§ WORK INSTRUCTIONS: Going down the listing below, print exactly each line from the one with "what other coroutines" up to and including the one with "Context (task : bool).", and skip the rest.

........

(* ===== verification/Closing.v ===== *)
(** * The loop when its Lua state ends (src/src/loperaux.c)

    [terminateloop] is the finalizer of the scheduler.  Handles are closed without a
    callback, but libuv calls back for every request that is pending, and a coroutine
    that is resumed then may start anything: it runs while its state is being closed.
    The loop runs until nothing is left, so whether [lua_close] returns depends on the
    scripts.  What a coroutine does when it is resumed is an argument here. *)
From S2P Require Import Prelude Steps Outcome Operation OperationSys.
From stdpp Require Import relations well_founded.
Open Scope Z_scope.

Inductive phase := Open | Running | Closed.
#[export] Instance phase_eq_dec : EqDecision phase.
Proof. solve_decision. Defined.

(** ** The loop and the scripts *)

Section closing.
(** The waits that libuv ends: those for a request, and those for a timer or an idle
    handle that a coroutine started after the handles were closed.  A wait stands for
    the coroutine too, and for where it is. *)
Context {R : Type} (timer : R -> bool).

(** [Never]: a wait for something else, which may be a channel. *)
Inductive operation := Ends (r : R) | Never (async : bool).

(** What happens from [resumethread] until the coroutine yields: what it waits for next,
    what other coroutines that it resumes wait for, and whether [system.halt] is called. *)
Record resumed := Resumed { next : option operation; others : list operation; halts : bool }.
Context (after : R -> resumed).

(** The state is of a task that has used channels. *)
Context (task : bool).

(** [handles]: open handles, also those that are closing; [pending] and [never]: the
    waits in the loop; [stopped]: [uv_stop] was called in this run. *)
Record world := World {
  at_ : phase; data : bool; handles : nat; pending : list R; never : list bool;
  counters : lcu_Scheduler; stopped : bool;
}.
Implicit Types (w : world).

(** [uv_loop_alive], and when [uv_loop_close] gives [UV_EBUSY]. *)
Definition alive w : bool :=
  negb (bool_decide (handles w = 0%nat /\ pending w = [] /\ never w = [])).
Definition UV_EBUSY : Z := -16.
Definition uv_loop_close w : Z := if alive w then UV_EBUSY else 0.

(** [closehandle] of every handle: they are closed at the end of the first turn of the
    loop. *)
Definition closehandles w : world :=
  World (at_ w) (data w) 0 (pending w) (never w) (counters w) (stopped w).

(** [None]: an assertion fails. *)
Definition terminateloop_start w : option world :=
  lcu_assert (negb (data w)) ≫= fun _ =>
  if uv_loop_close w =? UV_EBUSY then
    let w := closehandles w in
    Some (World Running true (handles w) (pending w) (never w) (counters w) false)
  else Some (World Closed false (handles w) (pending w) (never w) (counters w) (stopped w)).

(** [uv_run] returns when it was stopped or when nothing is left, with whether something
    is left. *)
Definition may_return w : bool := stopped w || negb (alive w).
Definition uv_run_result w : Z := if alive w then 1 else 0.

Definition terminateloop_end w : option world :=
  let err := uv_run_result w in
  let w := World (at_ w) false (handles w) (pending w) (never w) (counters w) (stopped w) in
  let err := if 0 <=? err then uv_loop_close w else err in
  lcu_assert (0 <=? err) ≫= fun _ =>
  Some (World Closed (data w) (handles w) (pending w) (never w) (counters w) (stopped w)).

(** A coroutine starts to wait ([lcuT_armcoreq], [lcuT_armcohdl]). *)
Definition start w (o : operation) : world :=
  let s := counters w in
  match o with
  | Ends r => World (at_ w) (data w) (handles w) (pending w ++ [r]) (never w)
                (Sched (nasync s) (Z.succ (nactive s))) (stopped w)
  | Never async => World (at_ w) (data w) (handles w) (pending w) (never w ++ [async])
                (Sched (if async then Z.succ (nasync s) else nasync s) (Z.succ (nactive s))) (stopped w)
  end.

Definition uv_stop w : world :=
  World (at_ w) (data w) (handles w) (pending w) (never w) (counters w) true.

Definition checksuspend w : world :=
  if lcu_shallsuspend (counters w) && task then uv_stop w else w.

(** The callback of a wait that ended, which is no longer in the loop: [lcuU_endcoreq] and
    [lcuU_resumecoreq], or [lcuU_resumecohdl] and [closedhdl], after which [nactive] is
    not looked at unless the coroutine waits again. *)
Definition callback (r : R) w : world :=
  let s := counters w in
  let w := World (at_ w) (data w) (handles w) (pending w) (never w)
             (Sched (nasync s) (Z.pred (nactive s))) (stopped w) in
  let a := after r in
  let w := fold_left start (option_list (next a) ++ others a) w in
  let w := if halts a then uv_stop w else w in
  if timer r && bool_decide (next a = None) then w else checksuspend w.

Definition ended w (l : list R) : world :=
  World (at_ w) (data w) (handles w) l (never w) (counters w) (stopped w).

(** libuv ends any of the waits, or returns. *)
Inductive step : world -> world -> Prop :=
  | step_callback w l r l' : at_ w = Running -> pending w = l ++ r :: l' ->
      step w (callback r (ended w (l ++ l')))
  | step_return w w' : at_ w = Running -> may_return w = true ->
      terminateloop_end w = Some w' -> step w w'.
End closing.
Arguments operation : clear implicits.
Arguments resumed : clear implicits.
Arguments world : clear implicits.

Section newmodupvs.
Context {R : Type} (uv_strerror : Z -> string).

........

§ ANSWER TO THE EXERCISE:
    what other coroutines that it resumes wait for, and whether [system.halt] is called. *)
Record resumed := Resumed { next : option operation; others : list operation; halts : bool }.
Context (after : R -> resumed).

(** The state is of a task that has used channels. *)
Context (task : bool).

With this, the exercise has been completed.